▸ PROBLEM TO WORK ON
Would you please transcribe, exactly as written, the lines of the entries below starting at the one that holds "Fixpoint rstrip (s" and ending at the one that holds "From Stdlib Require Import ZArith NArith", both included?

****************

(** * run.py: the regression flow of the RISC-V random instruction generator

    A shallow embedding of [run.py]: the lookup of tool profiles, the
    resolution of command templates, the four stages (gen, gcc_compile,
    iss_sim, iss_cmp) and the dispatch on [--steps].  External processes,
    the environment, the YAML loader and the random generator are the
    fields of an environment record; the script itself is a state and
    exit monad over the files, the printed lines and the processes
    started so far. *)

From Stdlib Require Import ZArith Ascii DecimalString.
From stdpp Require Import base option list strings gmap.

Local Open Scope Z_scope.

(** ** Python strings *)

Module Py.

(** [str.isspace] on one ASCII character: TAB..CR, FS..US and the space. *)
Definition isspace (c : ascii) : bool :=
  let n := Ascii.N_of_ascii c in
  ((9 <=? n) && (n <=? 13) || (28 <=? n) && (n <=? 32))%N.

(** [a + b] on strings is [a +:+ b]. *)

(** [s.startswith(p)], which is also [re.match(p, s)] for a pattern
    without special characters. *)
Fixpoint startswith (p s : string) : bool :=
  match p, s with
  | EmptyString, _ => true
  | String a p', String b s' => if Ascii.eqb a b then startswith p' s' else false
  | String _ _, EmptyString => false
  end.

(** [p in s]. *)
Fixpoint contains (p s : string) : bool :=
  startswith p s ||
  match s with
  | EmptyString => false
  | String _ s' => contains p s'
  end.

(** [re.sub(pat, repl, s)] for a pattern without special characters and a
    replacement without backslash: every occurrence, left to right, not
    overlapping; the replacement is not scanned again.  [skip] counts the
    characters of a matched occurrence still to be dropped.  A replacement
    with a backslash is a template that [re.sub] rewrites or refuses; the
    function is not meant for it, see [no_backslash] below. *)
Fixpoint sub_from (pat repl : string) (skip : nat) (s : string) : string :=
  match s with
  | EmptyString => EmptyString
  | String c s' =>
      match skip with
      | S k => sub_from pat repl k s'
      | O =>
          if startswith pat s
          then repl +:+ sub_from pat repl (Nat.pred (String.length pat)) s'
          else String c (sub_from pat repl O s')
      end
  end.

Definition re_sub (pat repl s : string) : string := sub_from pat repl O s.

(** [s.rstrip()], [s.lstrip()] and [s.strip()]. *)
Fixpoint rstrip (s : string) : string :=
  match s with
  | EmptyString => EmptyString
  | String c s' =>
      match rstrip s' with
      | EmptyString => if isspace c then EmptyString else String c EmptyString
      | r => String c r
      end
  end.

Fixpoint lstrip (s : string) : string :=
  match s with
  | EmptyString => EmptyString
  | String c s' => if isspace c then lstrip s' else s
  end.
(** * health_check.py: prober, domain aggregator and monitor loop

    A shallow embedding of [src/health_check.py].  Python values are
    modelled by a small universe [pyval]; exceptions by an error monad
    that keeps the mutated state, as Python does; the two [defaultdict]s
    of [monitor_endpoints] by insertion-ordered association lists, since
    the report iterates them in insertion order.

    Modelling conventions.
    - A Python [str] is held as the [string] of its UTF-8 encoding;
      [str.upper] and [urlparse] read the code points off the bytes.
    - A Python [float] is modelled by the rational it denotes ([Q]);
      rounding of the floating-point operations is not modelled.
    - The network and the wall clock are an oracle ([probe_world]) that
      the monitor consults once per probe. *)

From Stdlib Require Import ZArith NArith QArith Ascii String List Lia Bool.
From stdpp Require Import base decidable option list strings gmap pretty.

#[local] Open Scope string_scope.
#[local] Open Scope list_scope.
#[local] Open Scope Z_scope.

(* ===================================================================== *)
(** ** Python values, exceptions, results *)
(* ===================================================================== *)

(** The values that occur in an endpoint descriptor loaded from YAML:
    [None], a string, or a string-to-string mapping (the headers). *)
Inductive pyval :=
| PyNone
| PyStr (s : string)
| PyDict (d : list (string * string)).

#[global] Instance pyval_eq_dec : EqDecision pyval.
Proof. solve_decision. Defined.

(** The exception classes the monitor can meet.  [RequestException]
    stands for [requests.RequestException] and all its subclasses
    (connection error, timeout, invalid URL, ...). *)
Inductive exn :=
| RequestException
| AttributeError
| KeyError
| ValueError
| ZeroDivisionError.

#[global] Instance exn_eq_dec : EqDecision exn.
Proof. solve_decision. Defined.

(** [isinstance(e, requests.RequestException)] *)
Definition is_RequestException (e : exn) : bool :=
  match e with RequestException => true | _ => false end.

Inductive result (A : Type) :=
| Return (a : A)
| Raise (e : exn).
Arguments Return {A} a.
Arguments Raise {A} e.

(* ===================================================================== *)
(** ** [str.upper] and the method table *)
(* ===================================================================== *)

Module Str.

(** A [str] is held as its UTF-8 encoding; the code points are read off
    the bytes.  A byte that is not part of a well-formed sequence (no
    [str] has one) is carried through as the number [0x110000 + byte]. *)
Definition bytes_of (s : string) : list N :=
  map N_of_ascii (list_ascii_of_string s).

****************

▸ WRITTEN ANSWER
Fixpoint rstrip (s : string) : string :=
  match s with
  | EmptyString => EmptyString
  | String c s' =>
      match rstrip s' with
      | EmptyString => if isspace c then EmptyString else String c EmptyString
      | r => String c r
      end
  end.

Fixpoint lstrip (s : string) : string :=
  match s with
  | EmptyString => EmptyString
  | String c s' => if isspace c then lstrip s' else s
  end.
(** * health_check.py: prober, domain aggregator and monitor loop

    A shallow embedding of [src/health_check.py].  Python values are
    modelled by a small universe [pyval]; exceptions by an error monad
    that keeps the mutated state, as Python does; the two [defaultdict]s
    of [monitor_endpoints] by insertion-ordered association lists, since
    the report iterates them in insertion order.

    Modelling conventions.
    - A Python [str] is held as the [string] of its UTF-8 encoding;
      [str.upper] and [urlparse] read the code points off the bytes.
    - A Python [float] is modelled by the rational it denotes ([Q]);
      rounding of the floating-point operations is not modelled.
    - The network and the wall clock are an oracle ([probe_world]) that
      the monitor consults once per probe. *)

From Stdlib Require Import ZArith NArith QArith Ascii String List Lia Bool.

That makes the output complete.